Task instructions - Print, exactly as written, every line from the first line of the records below through the line containing "(flip EvStabilizationEnd (Some", and nothing further.

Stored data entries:
Lemma turn_return g g' e :
  graph_ok g → Heap.Len (recomputeHeap g) ≠ 0 →
  recompute_turn g = Some (Return g' e) →
  ∃ n rh,
    nodes g !! n_id n = Some n ∧
    is_Some (Heap.lookup (recomputeHeap g) !! n_id n) ∧
    isNecessary n = true ∧
    node_Stabilize (with_heap rh g) n = Failed e ∧
    Heap.Add [view n] rh = Some (recomputeHeap g') ∧
    Heap.wf (recomputeHeap g') ∧ Heap.min_ok (recomputeHeap g') ∧
    Heap.lookup (recomputeHeap g') =
      <[n_id n := item_of (view n)]> (Heap.lookup (recomputeHeap g)) ∧
    events g' =
      events g ++ [EvStabilize (n_id n)] ++
      ((λ l, EvOnError l (n_id n) e) <$> n_onError n) ++
      (flip EvStabilizationEnd (Some e) <$> onStabilizationEnd g) ∧
    stabilizing g' = false ∧
    nodes g' = <[n_id n := recomputed (stabilizationNum g) n]> (nodes g) ∧
    values g' = values g ∧
    setDuringStabilization g' = setDuringStabilization g.
Proof.
  intros Hok Hlen Hturn.
  destruct (turn_pop g Hok Hlen) as (it & rh & n & Hrm & Hit & Hid & Hn & Hwf & Hmin & Hlk & Hle).
  rewrite <- Hid in Hn. rewrite (recompute_turn_eq g it rh n Hrm Hn) in Hturn.
  rewrite Hid in Hn. cbv zeta in Hturn.
  destruct (isNecessary n) eqn:Hnec; cbn [negb] in Hturn; [|done].
  destruct (node_Stabilize (with_heap rh g) n) as [v| |e'] eqn:Hres.
  - by bind_inv Hturn.
  - done.
  - destruct (Add_one (view n) rh Hwf) as (rh' & Hadd & Hwf' & Hmin' & Hlk').
    rewrite Hadd in Hturn. cbn [mbind option_bind] in Hturn.
    injection Hturn as <- <-. exists n, rh. split_and!; try done.
    + by apply Hmin'.
    + cbn. rewrite Hlk', Hlk. cbn. apply insert_delete_eq.
    + cbn. by rewrite <- !app_assoc.
Qed.

Lemma turn_continue g g' :
  graph_ok g → Heap.Len (recomputeHeap g) ≠ 0 →
  recompute_turn g = Some (Continue g') →
  ∃ n,
    nodes g !! n_id n = Some n ∧
    is_Some (Heap.lookup (recomputeHeap g) !! n_id n) ∧
    (∀ k x, Heap.lookup (recomputeHeap g) !! k = Some x →
       n_height n ≤ item_height (value x)) ∧
    graph_ok g' ∧
    static <$> nodes g' = static <$> nodes g ∧
    stab_ids (events g') =
      stab_ids (events g) ++ (if isNecessary n then [n_id n] else []) ∧
    Heap.lookup (recomputeHeap g') !! n_id n = None ∧
    (∀ k x, Heap.lookup (recomputeHeap g') !! k = Some x →
       Heap.lookup (recomputeHeap g) !! k = Some x ∨
       ∃ cn, k ∈ n_children n ∧ nodes g !! k = Some cn ∧
             item_height (value x) = n_height cn) ∧
    stabilizationNum g' = stabilizationNum g ∧
    setDuringStabilization g' = setDuringStabilization g ∧
    (∀ k, k ≠ n_id n → values g' !! k = values g !! k) ∧
    (n_kind n = KInput → values g' !!! n_id n = values g !!! n_id n).
Proof.
  intros Hok Hlen Hturn.
  destruct (turn_pop g Hok Hlen) as (it & rh & n & Hrm & Hit & Hid & Hn & Hwf & Hmin & Hlk & Hle).
  destruct Hok as [Hwf0 Hmin0 Hids Hh Hheap].
  rewrite <- Hid in Hn. rewrite (recompute_turn_eq g it rh n Hrm Hn) in Hturn.
  rewrite Hid in Hn. cbv zeta in Hturn.
  exists n. split; [done|]. split; [by eexists|]. split; [done|].
  assert (heap_ok (with_heap rh g)) as Hheap1.
  { intros k x. cbn. rewrite Hlk. intros [_ Hx]%lookup_delete_Some. by apply Hheap. }
  destruct (isNecessary n) eqn:Hnec; cbn [negb] in Hturn.
  2: { injection Hturn as <-. split_and!.
       - by split.
       - done.
       - cbn. by rewrite app_nil_r.
       - cbn. rewrite Hlk. apply lookup_delete_eq.
       - intros k x. cbn. rewrite Hlk. intros [_ Hx]%lookup_delete_Some. by left.
       - done.
       - done.
       - done.
       - done. }
  set (n1 := recomputed (stabilizationNum g) n) in *.
  set (g1 := put_node n1 (fire [EvStabilize (n_id n)] (with_heap rh g))) in *.
  assert (static <$> nodes g1 = static <$> nodes g) as Hst1.
  { apply (statics_put (fire [EvStabilize (n_id n)] (with_heap rh g)) n n1); done. }
  assert (stab_ids (events g1) = stab_ids (events g) ++ [n_id n]) as Hev1.
  { cbn. by rewrite stab_ids_app. }
  destruct (node_Stabilize (with_heap rh g) n) as [v| |e'] eqn:Hres;
    [| |by bind_inv Hturn].
  - set (n2 := set_changedAt (stabilizationNum g) n1) in *.
    set (g2 := put_node n2 (with_values (<[n_id n := v]> (values g)) g1)) in *.
    assert (static <$> nodes g2 = static <$> nodes g) as Hst2.
    { rewrite <- Hst1.
      apply (statics_put (with_values (<[n_id n := v]> (values g)) g1) n1 n2); [|done].
      cbn. apply lookup_insert_eq. }
    assert (∀ c, c ∈ n_children n → is_Some (nodes g2 !! c)) as Hknown.
    { intros c Hc. destruct (Hh _ _ c Hn Hc) as (cn & Hcn & _).
      assert ((static <$> nodes g2) !! c = Some (static cn)) as Hc2
        by (by rewrite Hst2, lookup_fmap, Hcn).
      rewrite lookup_fmap in Hc2. destruct (nodes g2 !! c); [by eexists|done]. }
    destruct (add_children_spec g2 (n_children n) rh)
      as (rh' & Hadd & Hwf' & Hmin' & Hin & Hkeep).
    { done. }
    { by apply (statics_ids_ok g). }
    { done. }
    rewrite Hadd in Hturn. cbn [mbind option_bind] in Hturn.
    injection Hturn as <-.
    assert (∀ k x, Heap.lookup rh' !! k = Some x →
              Heap.lookup (recomputeHeap g) !! k = Some x ∧ k ≠ n_id n ∨
              ∃ cn, k ∈ n_children n ∧ nodes g !! k = Some cn ∧
                    item_height (value x) = n_height cn) as Hin'.
    { intros k x Hx. destruct (Hin k x Hx) as [Hold|(cn & Hk & Hcn & ->)].
      - left. rewrite Hlk in Hold.
        by apply lookup_delete_Some in Hold as [? ?].
      - right. destruct (statics_lookup g g2 k cn Hst2 Hcn) as (cn0 & Hcn0 & (_&Hhc&_)%static_eq).
        exists cn0. split_and!; try done; cbn; lia. }
    split_and!; try done.
    + split; cbn [recomputeHeap with_heap fire with_events]; try done.
      * by apply Hmin'.
      * apply (statics_ids_ok g); [|done]. exact Hst2.
      * apply (statics_heights_ok g); [|done]. exact Hst2.
      * intros k x Hx. cbn in Hx. cbn [nodes fire with_heap with_events].
        destruct (Hin' k x Hx) as [[Hold _]|(cn & Hk & Hcn & Hhc)].
        -- destruct (Hheap k x Hold) as (m & Hm & Hhm).
           assert ((static <$> nodes g2) !! k = Some (static m)) as Hk2
             by (by rewrite Hst2, lookup_fmap, Hm).
           rewrite lookup_fmap in Hk2. destruct (nodes g2 !! k) as [m2|] eqn:Hm2; [|done].
           apply (inj Some) in Hk2. apply static_eq in Hk2 as (_&Hhm2&_).
           exists m2. split; [done|]. lia.
        -- assert ((static <$> nodes g2) !! k = Some (static cn)) as Hk2
             by (by rewrite Hst2, lookup_fmap, Hcn).
           rewrite lookup_fmap in Hk2. destruct (nodes g2 !! k) as [m2|] eqn:Hm2; [|done].
           apply (inj Some) in Hk2. apply static_eq in Hk2 as (_&Hhm2&_).
           exists m2. split; [done|]. lia.
    + cbn [events fire with_events with_heap]. rewrite stab_ids_app.
      rewrite (stab_ids_fmap_nil (λ l, EvOnUpdate l (n_id n))) by done.
      rewrite app_nil_r. exact Hev1.
    + cbn [recomputeHeap with_heap fire with_events].
      destruct (Heap.lookup rh' !! n_id n) as [x|] eqn:Hx; [|done]. exfalso.
      destruct (Hin' _ _ Hx) as [[_ Hne]|(cn & Hk & Hcn & Hhc)]; [done|].
      destruct (Hh _ _ _ Hn Hk) as (cn' & Hcn' & Hlt).
      rewrite Hn in Hcn'. injection Hcn' as <-. lia.
    + intros k x Hx. cbn in Hx. destruct (Hin' k x Hx) as [[? _]|?]; [by left|by right].
    + intros k Hne. cbn. by rewrite lookup_insert_ne.
    + intros Hkind. cbn. rewrite lookup_total_insert_eq.
      unfold Graph.node_Stabilize in Hres. rewrite Hkind in Hres.
      by injection Hres as <-.
  - injection Hturn as <-. split_and!; try done.
    + split; try done.
      * by apply (statics_ids_ok g).
      * by apply (statics_heights_ok g).
      * apply (statics_heap_ok (with_heap rh g)); try done.
    + cbn. rewrite Hlk. apply lookup_delete_eq.
    + intros k x. cbn. rewrite Hlk. intros [_ Hx]%lookup_delete_Some. by left.
Qed.

(** *** Turns keep the graph in order *)

Lemma turns_graph_ok k g g' :
  graph_ok g → turns k g g' →
  graph_ok g' ∧ static <$> nodes g' = static <$> nodes g ∧
  stabilizationNum g' = stabilizationNum g ∧
  setDuringStabilization g' = setDuringStabilization g ∧
  stabilizing g' = stabilizing g.
Proof.
  intros Hok Hturns. induction Hturns as [g|k g g1 g2 Hlen Hturn _ IH]; [done|].
  destruct (turn_continue g g1 Hok Hlen Hturn)
    as (n & _ & _ & _ & Hok1 & Hst1 & _ & _ & _ & Hnum & Hq & _).
  destruct (IH Hok1) as (Hok2 & Hst2 & Hnum2 & Hq2 & Hflag2).
  split_and!; try done; try congruence.
  rewrite Hflag2. by apply recompute_turn_stabilizing.
Qed.

Lemma stabilize_loop_turns k fuel g g' :
  turns k g g' → stabilize_loop (k + fuel) g = stabilize_loop fuel g'.
Proof.
  induction 1 as [g|k g g1 g2 Hlen Hturn _ IH]; [done|].
  cbn [Nat.add Graph.stabilize_loop]. rewrite decide_False by done.
  rewrite Hturn. cbn [mbind option_bind]. exact IH.
Qed.

Lemma stabilizeStart_ok g : graph_ok g → graph_ok (stabilizeStart g).
Proof. intros [? ? ? ? ?]. by split. Qed.

(** *** The queued var-sets *)

Lemma apply_pending_app q1 q2 g :
  apply_pending (q1 ++ q2) g = g' ← apply_pending q1 g; apply_pending q2 g'.
Proof.
  revert g. induction q1 as [|[x v] q1 IH]; intros g; [done|].
  cbn [app apply_pending]. destruct (nodes g !! x) as [n|]; [|done].
  cbn [mbind option_bind]. destruct (Heap.Add _ _) as [rh|]; [|done].
  cbn [mbind option_bind]. apply IH.
Qed.

(** Writing one queued value. *)
Lemma apply_pending_one x v g n :
  Heap.wf (recomputeHeap g) → ids_ok g → nodes g !! x = Some n →
  ∃ g' rh,
    apply_pending [(x, v)] g = Some g' ∧
    Heap.Add [view (set_setAt (S (stabilizationNum g)) n)] (recomputeHeap g) = Some rh ∧
    g' = with_heap rh (put_node (set_setAt (S (stabilizationNum g)) n)
                         (with_values (<[x := v]> (values g)) g)) ∧
    Heap.wf rh ∧ (Heap.min_ok (recomputeHeap g) → Heap.min_ok rh) ∧
    Heap.lookup rh =
      <[x := item_of (view n)]> (Heap.lookup (recomputeHeap g)).
Proof.
  intros Hwf Hids Hn. cbn [apply_pending]. rewrite Hn. cbn [mbind option_bind].
  destruct (Add_one (view (set_setAt (S (stabilizationNum g)) n)) (recomputeHeap g) Hwf)
    as (rh & Hadd & Hwf' & Hmin & Hlk).
  rewrite Hadd. cbn [mbind option_bind]. eexists _, rh. split_and!; try done.
  rewrite Hlk. cbn. by rewrite (Hids _ _ Hn).
Qed.

Lemma apply_pending_ok q g :
  graph_ok g → (∀ y w, (y, w) ∈ q → is_Some (nodes g !! y)) →
  ∃ g', apply_pending q g = Some g' ∧ graph_ok g' ∧
    static <$> nodes g' = static <$> nodes g ∧
    stabilizationNum g' = stabilizationNum g ∧
    stabilizing g' = stabilizing g ∧
    events g' = events g ∧
    onStabilizationEnd g' = onStabilizationEnd g ∧
    setDuringStabilization g' = setDuringStabilization g ∧
    (∀ k, is_Some (Heap.lookup (recomputeHeap g) !! k) →
          is_Some (Heap.lookup (recomputeHeap g') !! k)) ∧
    (∀ k, k ∉ q.*1 → values g' !! k = values g !! k ∧ nodes g' !! k = nodes g !! k).
Proof.
  revert g. induction q as [|[x v] q IH]; intros g Hok Hknown.
  { exists g. split_and!; done. }
  destruct (Hknown x v) as [n Hn]; [left|].
  destruct Hok as [Hwf Hmin Hids Hh Hheap].
  destruct (apply_pending_one x v g n Hwf Hids Hn)
    as (g1 & rh & _ & Hadd & Hg1 & Hwf1 & Hmin1 & Hlk1).
  cbn [apply_pending]. rewrite Hn. cbn [mbind option_bind].
  rewrite Hadd. cbn [mbind option_bind]. rewrite <- Hg1.
  pose proof (Hids _ _ Hn) as Hidn.
  assert (static <$> nodes g1 = static <$> nodes g) as Hst1.
  { rewrite Hg1.
    apply (statics_put (with_values (<[x:=v]> (values g)) g) n
             (set_setAt (S (stabilizationNum g)) n)); [|done].
    cbn. by rewrite Hidn. }
  assert (graph_ok g1) as Hok1.
  { split.
    - by rewrite Hg1.
    - rewrite Hg1. by apply Hmin1.
    - by apply (statics_ids_ok g).
    - by apply (statics_heights_ok g).
    - intros k it. rewrite Hg1 at 1. cbn [recomputeHeap with_heap]. rewrite Hlk1.
      intros Hit. destruct (decide (k = x)) as [->|Hne].
      + rewrite lookup_insert_eq in Hit. injection Hit as <-.
        assert ((static <$> nodes g1) !! x = Some (static n)) as Hx
          by (by rewrite Hst1, lookup_fmap, Hn).
        rewrite lookup_fmap in Hx. destruct (nodes g1 !! x) as [m|]; [|done].
        apply (inj Some) in Hx. apply static_eq in Hx as (_&Hhm&_).
        exists m. split; [done|]. cbn. lia.
      + rewrite lookup_insert_ne in Hit by done.
        destruct (Hheap k it Hit) as (m & Hm & Hhm).
        assert ((static <$> nodes g1) !! k = Some (static m)) as Hx
          by (by rewrite Hst1, lookup_fmap, Hm).
        rewrite lookup_fmap in Hx. destruct (nodes g1 !! k) as [m'|]; [|done].
        apply (inj Some) in Hx. apply static_eq in Hx as (_&Hhm'&_).
        exists m'. split; [done|]. lia. }
  destruct (IH g1 Hok1) as (g' & Heq & Hok' & Hst' & Hnum' & Hflag' & Hev' & Hend' & Hq' & Hkeep' & Hsame').
  { intros y w Hy. destruct (Hknown y w) as [m Hm]; [by right|].
    assert ((static <$> nodes g1) !! y = Some (static m)) as Hx
      by (by rewrite Hst1, lookup_fmap, Hm).
    rewrite lookup_fmap in Hx. destruct (nodes g1 !! y); [by eexists|done]. }
  exists g'. split; [done|]. split; [done|].
  split; [congruence|].
  rewrite Hnum', Hflag', Hev', Hend', Hq', Hg1. split_and!; try done.
  - intros k Hk. apply Hkeep'. rewrite Hg1. cbn [recomputeHeap with_heap].
    rewrite Hlk1. destruct (decide (x = k)) as [->|Hne].
    + rewrite lookup_insert_eq. by eexists.
    + by rewrite lookup_insert_ne.
  - intros k Hk. rewrite fmap_cons in Hk. cbn in Hk.
    apply not_elem_of_cons in Hk as [Hne Hk].
    destruct (Hsame' k Hk) as [Hv Hn']. rewrite Hv, Hn', Hg1. cbn.
    rewrite Hidn. by rewrite !lookup_insert_ne.
Qed.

Answer to this problem -
Lemma turn_return g g' e :
  graph_ok g → Heap.Len (recomputeHeap g) ≠ 0 →
  recompute_turn g = Some (Return g' e) →
  ∃ n rh,
    nodes g !! n_id n = Some n ∧
    is_Some (Heap.lookup (recomputeHeap g) !! n_id n) ∧
    isNecessary n = true ∧
    node_Stabilize (with_heap rh g) n = Failed e ∧
    Heap.Add [view n] rh = Some (recomputeHeap g') ∧
    Heap.wf (recomputeHeap g') ∧ Heap.min_ok (recomputeHeap g') ∧
    Heap.lookup (recomputeHeap g') =
      <[n_id n := item_of (view n)]> (Heap.lookup (recomputeHeap g)) ∧
    events g' =
      events g ++ [EvStabilize (n_id n)] ++
      ((λ l, EvOnError l (n_id n) e) <$> n_onError n) ++
      (flip EvStabilizationEnd (Some e) <$> onStabilizationEnd g) ∧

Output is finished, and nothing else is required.